When Kyle Arnold helps people in the city struggling with mental health and addictions, he knows what they're going through.
Arnold works in several capacities in Thunder Bay to support people battling addictions, promoting harm reduction, and advocating for change.
He says he spent 20 years living on the streets all across Canada, admitting that during much of that time he wasn’t a great person, but did what he had to do to survive.
“A lot of the work I do today, as much as I love doing what I do, but it’s also my way of making amends to the world,” he says.
“I try to do the best I can at this work and I go the extra mile to be able to give back to the world that I really took a lot of things from.”
By day, he’s an outreach worker with the NorWest Community Health Centres, where he helps people get on safer supply, navigate systems to access services, and exit human trafficking and gang situations.
In the evenings, he’s with People Advocating for Change through Empowerment (PACE), where he works in adult mental health, at the hospital emergency department to help people navigate through services and will soon be the coordinator of the organization’s warming shelter.
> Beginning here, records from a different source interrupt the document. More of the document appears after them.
(* ===== verification/ArrayLoops.v ===== *)
(** * Loops over arrays of doubles

    Programs that allocate one or two arrays of [double] and run over them with
    an [int]: [swap_streaming.c], [user_pagefault.c], [mem_usage.c] and
    [offcoreTest_single_node.c].

    An array has its length and, for each element, the value stored last; an
    element that was never written holds what the environment says, and an
    access outside the array is a fault.  Doubles are IEEE numbers of 53 bits
    as in [Evict].  An [int] that leaves its range in [++], [+=] or [*] is a
    fault ([SignedOverflow]): the language leaves the result undefined.

    Shown: [user_pagefault.c] prints only elements it has written, with their
    values; [mem_usage.c] stays inside its arrays; the loops of the two others
    overflow before they end, with the lengths of the source. *)

From Stdlib Require Import String Floats.SpecFloat.
From S2P Require Import Prelude BitOps OctTypes Kernel Prog.
From S2P Require VmArea Evict.

(** ** Doubles *)

Definition dmul (x y : spec_float) : spec_float := SFmul 53 1024 x y.
Definition dadd (x y : spec_float) : spec_float := SFadd 53 1024 x y.
Definition dzero : spec_float := S754_zero false.
(** 3.14: the nearest number of 53 bits. *)
Definition d314 : spec_float := S754_finite false 7070651414971679 (-51).
(** [i * 3.14] *)
Definition times314 (i : Z) : spec_float := dmul (Evict.double_of_int i) d314.

(** ** The heap *)

Record darray := mkDarray { da_len : Z; da_elem : Z → option spec_float }.
Lemma run_inserted idx objs st :
  (length objs <= 5)%nat →
  run_code (inserted_code idx objs) (mkJ st [] (length st)) = mkJ st [(idx, prefetch_args objs)] (length st + 6).
Proof.
  intros Hl. unfold inserted_code. change [sipush ?n; invokestatic idx] with ([sipush n] ++ [invokestatic idx]).
  rewrite !app_assoc, run_code_app.
  assert (length (prefetch_args objs) = 6%nat) as Hp.
  { unfold prefetch_args. rewrite !length_app, length_map, length_replicate. cbn. lia. }
  rewrite (run_pushes ((map load_instr objs ++ _) ++ _) (prefetch_args objs)).
  - rewrite decide_False by (intros Hn; by rewrite Hn in Hp). cbn [run_code foldl step_instr j_stack j_calls j_depth].
    unfold prefetch_arity. rewrite Hp. f_equal.
    + rewrite drop_app_length'; [done|]. by rewrite length_rev.
    + rewrite take_app_length' by (by rewrite length_rev). by rewrite rev_involutive.
    + lia.
  - rewrite Hp, !length_app, length_map, length_replicate. cbn. lia.
  - intros k i v. unfold prefetch_args. rewrite <- app_assoc. intros Hi Hv t.
    destruct (decide (k < length objs)%nat) as [Hk|Hk].
    + rewrite lookup_app_l in Hi by (by rewrite length_map). rewrite lookup_app_l in Hv by (by rewrite length_map).
      change (map load_instr objs) with (load_instr <$> objs) in Hi. change (map VLocal objs) with (VLocal <$> objs) in Hv.
      rewrite list_lookup_fmap in Hi. rewrite list_lookup_fmap in Hv. destruct (objs !! k); [|done]. simplify_eq/=. apply step_load.
    + rewrite lookup_app_r in Hi by (rewrite length_map; lia). rewrite lookup_app_r in Hv by (rewrite length_map; lia).
      rewrite length_map in Hi, Hv. destruct (decide (k - length objs < 5 - length objs)%nat) as [Hm|Hm].
      * rewrite lookup_app_l in Hi by (by rewrite length_replicate). rewrite lookup_app_l in Hv by (by rewrite length_replicate).
        apply lookup_replicate in Hi as [-> _]. apply lookup_replicate in Hv as [-> _]. done.
      * rewrite lookup_app_r in Hi by (rewrite length_replicate; lia). rewrite lookup_app_r in Hv by (rewrite length_replicate; lia).
        destruct (k - length objs - length (replicate (5 - length objs) aconst_null))%nat as [|k'] eqn:E1; [|done].
        rewrite length_replicate in E1. rewrite length_replicate, E1 in Hv. simplify_eq/=. done.
Qed.

(** The locals loaded are parameters of the method. *)
Lemma object_slots_range ps : ∀ i, Forall (λ k, i <= k < i + all_slots ps) (object_slots i ps).
Proof.
  induction ps as [|p ps IH]; intros i; [constructor|]. cbn [object_slots]. pose proof (slots_range p). pose proof (all_slots_nonneg ps).
  unfold all_slots. cbn [map foldr]. fold (all_slots ps).
  assert (Forall (λ k, i <= k < i + (slots p + all_slots ps)) (object_slots (i + slots p) ps)).
  { eapply Forall_impl; [apply IH|]. cbn. lia. }
  destruct (is_object p); [|done]. cbn. constructor; [lia|done].
Qed.

(** ** Methods and classes *)

Section Methods.
Context {E : jenv}.

(** After at most [k] rounds [fix_offsets] has nothing left to fix. *)
Definition rounds (r : nat) : list jcall := concat (replicate r [J_fix_offsets; J_sync]).
Definition settles (k : nat) : Prop := ∀ cs, ∃ r, (r < k)%nat ∧ je_fix (cs ++ rounds r) = false.

Lemma rounds_snoc r : rounds (S r) = [J_fix_offsets; J_sync] ++ rounds r.
Proof. reflexivity. Qed.

Lemma fix_loop_ok r : ∀ fuel w, (r < fuel)%nat → je_fix (p_calls w ++ rounds r) = false →
  ∃ r', (r' <= r)%nat ∧ fix_loop fuel w = Done tt (add_calls (rounds r' ++ [J_fix_offsets]) w).
Proof.
  induction r as [|r IH]; intros fuel w Hf Hr; (destruct fuel as [|fuel]; [lia|]); cbn [fix_loop].
  - exists 0%nat. split; [done|]. erewrite prog_bind_step by reflexivity. cbn in Hr. rewrite app_nil_r in Hr. by rewrite Hr.
  - destruct (je_fix (p_calls w)) eqn:Ew.
    + destruct (IH fuel (add_calls [J_fix_offsets; J_sync] w)) as (r' & Hr' & Hl); [lia| |].
      { cbn. rewrite <- app_assoc, <- rounds_snoc. exact Hr. }
      exists (S r'). split; [lia|]. erewrite prog_bind_step by reflexivity. rewrite Ew, tell_step.
      unfold add_calls at 1. cbn [p_data p_calls]. rewrite <- app_assoc.
      change (mkPstate (p_data w) (p_calls w ++ [J_fix_offsets] ++ [J_sync])) with (add_calls [J_fix_offsets; J_sync] w).
      by rewrite Hl, jcalls_app.
    + exists 0%nat. split; [lia|]. erewrite prog_bind_step by reflexivity. by rewrite Ew.
Qed.

Definition this_offset (m : jmethod) : Z := if m_is_static m then 0 else 1.

(** A method as the virtual machine allows it: a well-formed descriptor with at
    most 255 local variables for the parameters. *)
Definition wf_method (m : jmethod) (ps : list jparam) : Prop :=
  (∃ ret, m_descriptor m = print_descriptor ps ret) ∧ Forall wf_param ps ∧ this_offset m + all_slots ps <= 255.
His lived experience not only drives his work, but also gives him a unique ability to connect and help.
“It’s rough here right now and people really are fighting to survive,” he says. “Having that lived experience to be able to talk to people about my own journey is so powerful because I’ve been there.
“You can’t teach what I’ve learned from my own experiences. To be able to be on the streets here in Thunder Bay with people going through the same things, for them to be able to talk to somebody who has found a way out I think is powerful. I found a way out, and a lot of them want to know how I did that.”
Arnold says he's able to meet people where they're at, which allows him to provide the help and support they're looking for in that moment.
He also volunteers as a board member with Team DEK, a volunteer organization supporting people battling addiction and advocating for more local resources.
Team DEK is a group all brought together by their own experiences, he says.
"Whether it's a mom, an aunt, a family member, a sister, a boyfriend or girlfriend, we all have so many different experiences around addiction and it's so powerful to all have that same goal and that's just to help people," he says.